Discutirle a Madagascar el título de territorio más singular del mundo se antoja difícil. Incluso la estrambótica Australia se queda corta ante las rarezas que alberga la gran isla africana, separada del resto del continente hace entre 65 y 165 millones de años, según se cuente la rotura de Gondwana o su escisión del subcontinente indio.

Cuarta isla en tamaño del planeta, Madagascar da para albergar todos los ecosistemas tropicales posibles. Uno de los más impactantes es el que ofrece el parque nacional Isalo, situado en el tercio más meridional de la isla. No es gratuito que se trate del espacio protegido que recibe más visitantes, año tras año.

Avanzar por los caminos tradicionales del Parque Nacional de Isalo, en Madagascar, es tarea para personas en forma que no desprecian las subidas escalonadas que se prolongan durante horas, el paisaje semidesértico y unas temperaturas invariablemente altas.

La recompensa no solo está en las caprichosas formas rocosas de color pajizo. También en los singulares árboles elefante, unas miniaturas robustas, parientes de los baobabs, que ofrecen unas deliciosas flores de color amarillo y una ausencia total de hojas la mayor parte del año.

Y entre sus ramas, si se es un observador paciente y tranquilo, se hallan las camufladísimos insectos palo y los ubicuos camaleones. Estos reptiles son, junto a los lémures, los reyes de la fauna malgache. Hay docenas de variedades, de tamaños que van desde la uña de un pulgar a un brazo de humano adulto. Y la gama de colores que ofrecen es igual de diversa.

Aun con todas esos asombrosos regalos naturales, el visitante de Isalo seguramente se verá sorprendido sobre todo por una actividad humana, la que llevan a cabo los miembros de la tribu bara, para quienes ese territorio es sagrado.

Se trata de las tumbas a cielo abierto que aparecen en cualquier rincón sombreado. Son unas cajas metálicas ricamente decoradas que no recuerdan a ataúdes, sino más bien a baúles de viaje con una cubierta a dos aguas, es decir, que imita a una casa. La tapa nunca está cerrada del todo, solo colocada sobre el recipiente principal sin ajustarla completamente. Ello explica parte de las prácticas religiosas de Madagascar.
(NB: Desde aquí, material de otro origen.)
Lemma match_chars_true (xml : list Z) (pattern : list Z) (offset offset' : Z) :
  zlen xml < 18446744073709551616 -> pattern <> [] ->
  match_chars xml offset pattern = Some (true, offset') ->
  0 <= offset /\ offset' = offset + zlen pattern
  /\ offset + zlen pattern <= zlen xml.
Proof.
  intros Hx. revert offset. induction pattern as [|c pattern IH]; intros offset Hp.
  - congruence.
  - cbn [match_chars]. destruct (load xml offset) as [x|] eqn:El; [|discriminate].
    apply load_range in El.
    destruct (x =? c); [|discriminate].
    rewrite uint64_small by lia.
    destruct pattern as [|c' pattern].
    + cbn [match_chars]. intros [= <-]. zlens. lia.
    + intros H. apply IH in H; [|discriminate]. revert H. zlens. lia.
Qed.

Lemma find_data_close_bound (xml : list Z) (last_offset offset : Z)
  (fuel : nat) (size : Z) :
  zlen xml < 18446744073709551616 ->
  find_data_close xml last_offset offset fuel = Done size ->
  size = 0 \/ 7 <= size <= last_offset + 7.
Proof.
  intros Hx H. unfold find_data_close in H.
  apply (iterate_invariant (fun _ => True)) in H; [|exact I|auto].
  destruct H as (o & _ & H).
  destruct (Z.leb_spec o last_offset); cbn [negb] in H.
  - destruct (match_chars xml o (chars "</data>")) as [[[|] o1]|] eqn:E;
      try discriminate.
    injection H as <-.
    apply match_chars_true in E; [|exact Hx|discriminate].
    change (zlen (chars "</data>")) with 7 in E. right. lia.
  - injection H as <-. left. reflexivity.
Qed.

Lemma bind_done {A B : Type} (o : outcome A) (k : A -> outcome B) (b : B) :
  bind o k = Done b -> exists a, o = Done a /\ k a = Done b.
Proof. destruct o; cbn; try discriminate. eauto. Qed.

Lemma response_xml_parse_bound (xml : list Z) (xml_size : Z) (p : parse_result) :
  zlen xml < 18446744073709551616 ->
  0 <= xml_size < 18446744073709551616 ->
  response_xml_parse xml xml_size = Done p ->
  parsed_size p = 0 \/ 7 <= parsed_size p <= xml_size.
Proof.
  intros Hx Hs. unfold response_xml_parse.
  destruct (Z.ltb_spec xml_size 12) as [Hlt|Hge].
  - intros [= <-]. left. reflexivity.
  - rewrite uint64_small by lia. intros H.
    apply bind_done in H. destruct H as (o1 & _ & H).
    apply bind_done in H. destruct H as ([o2|] & _ & H).
    2:{ injection H as <-. left. reflexivity. }
    apply bind_done in H. destruct H as ([o3|] & _ & H).
    2:{ injection H as <-. left. reflexivity. }
    apply bind_done in H. destruct H as (st & _ & H).
    apply bind_done in H. destruct H as (size & H & E).
    injection E as <-. cbn [parsed_size].
    apply find_data_close_bound in H; [|exact Hx]. lia.
Qed.

Lemma read_bytes_exact (m : list Z) (off n : Z) :
  0 <= off -> 0 <= n -> off + n <= zlen m ->
  read_bytes m off n
  = Some (firstn (Z.to_nat n) (skipn (Z.to_nat off) m)).
Proof.
  intros Ho Hn Hm. unfold read_bytes.
  destruct (Z.eqb_spec n 0) as [->|Hn0]; [reflexivity|].
  destruct (Z.leb_spec 0 off); [|lia]. destruct (Z.leb_spec 0 n); [|lia].
  destruct (Z.leb_spec (off + n) (zlen m)); [|lia]. reflexivity.
Qed.

Lemma write_bytes_exact (m : list Z) (off : Z) (bs : list Z) :
  0 <= off -> off + zlen bs <= zlen m ->
  write_bytes m off bs
  = Some (firstn (Z.to_nat off) m ++ map uint8 bs
          ++ skipn (Z.to_nat off + length bs) m).
Proof.
  intros Ho Hm. unfold write_bytes. destruct bs as [|b bs].
  - cbn [map length app]. rewrite Nat.add_0_r, firstn_skipn. reflexivity.
  - destruct (Z.leb_spec 0 off); [|lia].
    destruct (Z.leb_spec (off + zlen (b :: bs)) (zlen m)); [|lia].
    reflexivity.
Qed.

Lemma map_uint8_repeat_zero (n : nat) : map uint8 (repeat 0 n) = repeat 0 n.
Proof. apply map_uint8_bytes, Forall_repeat_zero. Qed.
Lemma initFaqAccordions_links_witness :
  let d' := (initFaqAccordions Pages.some_random_id Pages.one_group).1 in
  get_id d' 5 = lit "faq-k3j9x1q0z"
  ∧ getAttribute d' 5 "aria-controls" = Some (lit "faq-k3j9x1q0z-answer")
  ∧ get_id d' 6 = lit "faq-k3j9x1q0z-answer".
Proof.
  intros d'.
  destruct (initFaqAccordions_links Pages.some_random_id Pages.one_group) with
    (item := 4) (q := 5) (a := 6) as (H1 & H2 & H3 & _).
  - apply (bool_decide_unpack _). by vm_compute.
  - vm_compute. right. left.
  - fold d' in H1, H2, H3. split_and!.
    + rewrite H1. by vm_compute.
    + rewrite H3, H2, H1. by vm_compute.
    + rewrite H2, H1. by vm_compute.
Defined.

(** * Nodes removed from the tree *)

Section Pruning.

Implicit Types (d : Document) (n k node : nat) (e : Element).

Lemma length_remove_children n d : length (remove_children n d) = length d.
Proof. apply length_fmap. Qed.

Lemma lookup_remove_children n d k :
  remove_children n d !! k
  = (λ e, if bool_decide (parentNode e = Some n) then without_parent e else e) <$> d !! k.
Proof. apply list_lookup_fmap. Qed.

Lemma view_remove_children {X} (g : Element → X) n d :
  (∀ e, g (without_parent e) = g e) → g <$> remove_children n d = g <$> d.
Proof.
  intros H. unfold remove_children. rewrite <- list_fmap_compose.
  apply list_fmap_ext. intros _ e _. simpl. case_bool_decide; [apply H | done].
Qed.

Lemma classList_remove_children n d : classList <$> remove_children n d = classList <$> d.
Proof. by apply view_remove_children. Qed.

Lemma attributes_remove_children n d : attributes <$> remove_children n d = attributes <$> d.
Proof. by apply view_remove_children. Qed.
(** * HyperCube-WebGPU: camera, layout, selection and picking

    A shallow embedding of the JavaScript classes [CameraSystem],
    [DataProcessor], [Controls] and [SelectionSystem] and the properties
    of them that the specification states.

    Numbers.  A JavaScript number is an IEEE-754 double.  The embedding keeps
    the special values of the standard ([Infinity], [-Infinity], [NaN]) and
    the rules that produce and propagate them (division by zero, [0/0],
    [Infinity - Infinity], square root of a negative number, comparisons
    with [NaN]), and takes the finite values to be exact real numbers:
    rounding, overflow of finite arithmetic and the sign of zero are outside
    the model (every zero divisor of the embedded code is a sum, a square
    root or a difference of equal numbers, hence [+0]).  Where the data of
    the records reach a [Float32Array], in [processData], the store
    narrows the number to a 32-bit float and a number too large for one
    becomes an infinity ([toFloat32]); the matrices of the camera are
    kept as they are computed.  [parseInt] yields the integer it reads as
    it is: the language rounds an integer beyond [2^53] to a double and
    yields [Infinity] from [2^1024] on, which is outside the model as
    rounding and overflow are; the theorems on the positions of the
    records take years far below ([plain_year]).

    GPU buffers are arrays of their elements.  The selection system with one
    bit per cube copies, maps and writes single bytes: for its buffers the
    checks the WebGPU API makes on sizes and offsets are part of the
    model.  The other buffers are written in whole floats or words, inside
    the buffer or not at all. *)

From Stdlib Require Import Reals Lra Lia Psatz ZArith List String Ascii Bool Arith.
Import ListNotations.

Open Scope R_scope.

(** ** JavaScript numbers *)

Inductive num : Type :=
| Fin (r : R)
| PInf
| NInf
| NaN.

Declare Scope js_scope.
Delimit Scope js_scope with js.
Bind Scope js_scope with num.

Definition Rltb (a b : R) : bool := if Rlt_dec a b then true else false.
Definition Reqb (a b : R) : bool := if Req_dec_T a b then true else false.

(** The infinity that has the sign of [r]; [NaN] when [r] is zero
    ([0 * Infinity], [0 / 0]). *)
Definition signed_inf (r : R) : num :=
  if Req_dec_T r 0 then NaN else if Rlt_dec 0 r then PInf else NInf.

Definition neg (x : num) : num :=
  match x with
  | Fin r => Fin (- r)
  | PInf => NInf
  | NInf => PInf
  | NaN => NaN
  end.

Definition add (x y : num) : num :=
  match x, y with
  | Fin a, Fin b => Fin (a + b)
  | NaN, _ => NaN
  | _, NaN => NaN
  | PInf, NInf => NaN
  | NInf, PInf => NaN
  | PInf, _ => PInf
  | _, PInf => PInf
  | NInf, _ => NInf
  | _, NInf => NInf
  end.

Definition sub (x y : num) : num := add x (neg y).

Definition mul (x y : num) : num :=
  match x, y with
  | Fin a, Fin b => Fin (a * b)
  | NaN, _ => NaN
  | _, NaN => NaN
  | Fin a, PInf => signed_inf a
  | PInf, Fin a => signed_inf a
  | Fin a, NInf => signed_inf (- a)
  | NInf, Fin a => signed_inf (- a)
  | PInf, PInf => PInf
  | NInf, NInf => PInf
  | PInf, NInf => NInf
  | NInf, PInf => NInf
  end.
Hay que saberlo antes de viajar a ese país africano: la relación de los malgaches con la muerte no tiene nada que ver con la nuestra. Los difuntos reciben una atención especial, se les organizan fiestas en las que corre el alcohol con abundancia y en el que, literalmente, el difunto está en el centro del corrillo.

Los cuerpos momificados de las personas queridas se sacan de la tumba, a menudo una vez al año (en función de la tribu a la que se pertenezca) para llevar a cabo estos jolgorios en los que se acepta la presencia no solo de los familiares más cercanos, sino de todo aquel que desee reconocer al fallecido.
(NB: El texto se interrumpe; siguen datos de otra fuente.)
(** The key of a sample is the start of its local minute. *)
Lemma minuteKey_minute (t : Z) :
  minuteKey tz t =
    Date.UTC tz (Date.LocalTime tz t / Date.msPerMinute * Date.msPerMinute).
Proof.
  unfold minuteKey, Date.ofLocal, Date.localDay, Date.getHours, Date.getMinutes,
    Date.MakeDate, Date.MakeTime, Date.Day, Date.HourFromTime, Date.MinFromTime.
  f_equal. set (lt := Date.LocalTime tz t).
  unfold Date.msPerDay, Date.msPerHour, Date.msPerMinute, Date.msPerSecond.
  replace 86400000 with (60000 * 1440) by reflexivity.
  replace 3600000 with (60000 * 60) at 1 by reflexivity.
  rewrite <- !Z.div_div by lia.
  set (m := lt / 60000).
  replace 1440 with (60 * 24) by reflexivity.
  rewrite <- (Z.div_div m 60 24) by lia.
  pose proof (Z.div_mod m 60 ltac:(lia)).
  pose proof (Z.div_mod (m / 60) 24 ltac:(lia)).
  lia.
Qed.
End Buckets.

Section BucketClaim.
Import Types DataVisualization Vocabulary.
Variable tz : Z.

(** C5: the bucketed series is a function of the visible window and of
    the samples, so deriving it again from the same inputs gives the
    same buckets with the same values.  Before the keys become labels,
    the buckets are in strictly ascending order of their minute (one
    bucket for each minute); every local minute that holds a filtered
    sample has its bucket; the stress of a bucket is the value of the
    last sample of that minute in the order of the samples; and when
    the samples are in chronological order, no sample of that minute is
    later than the one whose value the bucket shows. *)
Theorem chart_buckets_last_write_wins (timeRange : TimeRange)
    (healthData : list (HealthDataPoint.t Z)) :
  let filtered := filteredHealthData timeRange healthData in
  let buckets := sortedData tz filtered in
  StronglySorted (fun a b => ChartDataPoint.time a < ChartDataPoint.time b) buckets /\
  (forall p, In p filtered ->
     exists b, In b buckets /\
       ChartDataPoint.time b = minuteKey tz (HealthDataPoint.timestamp p)) /\
  (forall b, In b buckets ->
     exists l1 p l2, filtered = l1 ++ p :: l2 /\
       minuteKey tz (HealthDataPoint.timestamp p) = ChartDataPoint.time b /\
       ChartDataPoint.stress b = Some (HealthDataPoint.value p) /\
       forall q, In q l2 ->
         minuteKey tz (HealthDataPoint.timestamp q) <> ChartDataPoint.time b) /\
  (forall t, minuteKey tz t =
     Date.UTC tz (Date.LocalTime tz t / Date.msPerMinute * Date.msPerMinute)) /\
  chartData tz filtered =
    map (fun d => ChartDataPoint.mk (timeToLabel tz (ChartDataPoint.time d))
                                    (ChartDataPoint.stress d)) buckets /\
  (chronological healthData ->
   forall b, In b buckets ->
     exists p, In p filtered /\
       minuteKey tz (HealthDataPoint.timestamp p) = ChartDataPoint.time b /\
       ChartDataPoint.stress b = Some (HealthDataPoint.value p) /\
       forall q, In q filtered ->
         minuteKey tz (HealthDataPoint.timestamp q) = ChartDataPoint.time b ->
         HealthDataPoint.timestamp q <= HealthDataPoint.timestamp p).
Proof.
  intros filtered buckets.
  destruct (dataMap_invariant tz filtered) as (Hnd & Hent & Hcov).
  assert (Hval : forall b, In b buckets <->
                   exists k, In (k, b) (dataMap tz filtered)).
  { intros b. unfold buckets, sortedData. rewrite sort_In.
    unfold Map.values. rewrite in_map_iff. split.
    - intros ([k v] & <- & Hin). now exists k.
    - intros (k & Hin). now exists (k, b). }
  assert (Hlast : forall b, In b buckets ->
     exists l1 p l2, filtered = l1 ++ p :: l2 /\
       minuteKey tz (HealthDataPoint.timestamp p) = ChartDataPoint.time b /\
       ChartDataPoint.stress b = Some (HealthDataPoint.value p) /\
       forall q, In q l2 ->
         minuteKey tz (HealthDataPoint.timestamp q) <> ChartDataPoint.time b).
  { intros b Hb. apply Hval in Hb. destruct Hb as (k & Hin).
    destruct (Hent _ _ Hin) as (-> & l1 & p & l2 & Hl & Hk & Hs & Hl2).
    exists l1, p, l2. auto. }
  split.
  { apply sorted_distinct_strict.
    - apply sort_sorted. intros; apply byTime_key.
    - unfold buckets, sortedData.
      apply (Permutation_NoDup
               (Permutation_map _ (Permutation_sym (sort_perm byTime _)))).
      unfold Map.values. rewrite map_map.
      rewrite (map_ext_in _ fst); [exact Hnd|].
      intros [k v] Hin. simpl. apply (Hent _ _ Hin). }
  split.
  { intros p Hp. apply Hcov in Hp. apply in_map_iff in Hp.
    destruct Hp as ([k v] & Hk & Hin). simpl in Hk. subst k.
    exists v. split; [apply Hval; eauto | apply (Hent _ _ Hin)]. }
  split; [exact Hlast|].
  split; [apply minuteKey_minute|].
  split; [reflexivity|].
  intros Hchron b Hb.
  destruct (Hlast b Hb) as (l1 & p & l2 & Hl & Hk & Hs & Hl2).
  exists p. split; [rewrite Hl; apply in_elt|].
  split; [exact Hk|]. split; [exact Hs|].
  intros q Hq Hqk.
  assert (Hsorted : chronological filtered).
  { unfold filtered, filteredHealthData.
    destruct (not_ (start timeRange) || not_ (end_ timeRange))%bool;
      [exact Hchron | now apply sorted_filter]. }
  rewrite Hl in Hq, Hsorted. apply in_app_or in Hq.
  destruct Hq as [Hq|[<-|Hq]].
  - exact (sorted_before _ _ _ _ Hsorted q Hq).
  - lia.
  - exfalso. exact (Hl2 q Hq Hqk).
Qed.
End BucketClaim.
Para ello hay que aportar una botella de licor y algo de comer y unirse al festejo sin más. También son bien recibidos los turistas extranjeros, que son invitados efusivamente a la celebración.

Si uno tiene una relación difícil con los cadáveres amojamados vale la pena tener a mano una buena disculpa ante el convite. Una de ellas puede ser utilizar como filtro al conductor del vehículo o al guía, que pueden erigirse como “escudo” para pergeñar una excusa correcta. Si no, asistiendo con respeto y sin hacer aspavientos ni gestos de rechazo, asco u horror, hay que aprovechar la oportunidad de vivir unas fiestas que solo se dan en esta forma en territorio malgache.

Si en una de las excursiones por Isalo se halla un baúl de difunto completamente abierto significa que los familiares han acudido para llevarse a la momia a una de las fiestas estacionales. Si la tapa está entornada, el cuerpo está dentro. En cualquier caso, debe actuarse con respeto en ese lugar.

Como para casi todos los espacios naturales protegidos de Madagascar, se requiere un vehículo de tracción doble para llegar al parque nacional Isalo. Se puede acceder desde la ciudad costera occidental de Toliara, a unos 240 kilómetros.

Para las desesperantes carreteras malgaches, una distancia así puede tomar una jornada completa de conducción, o algo más. Dentro del parque, hay que caminar muy bien protegido del sol y con abundante agua en la mochila.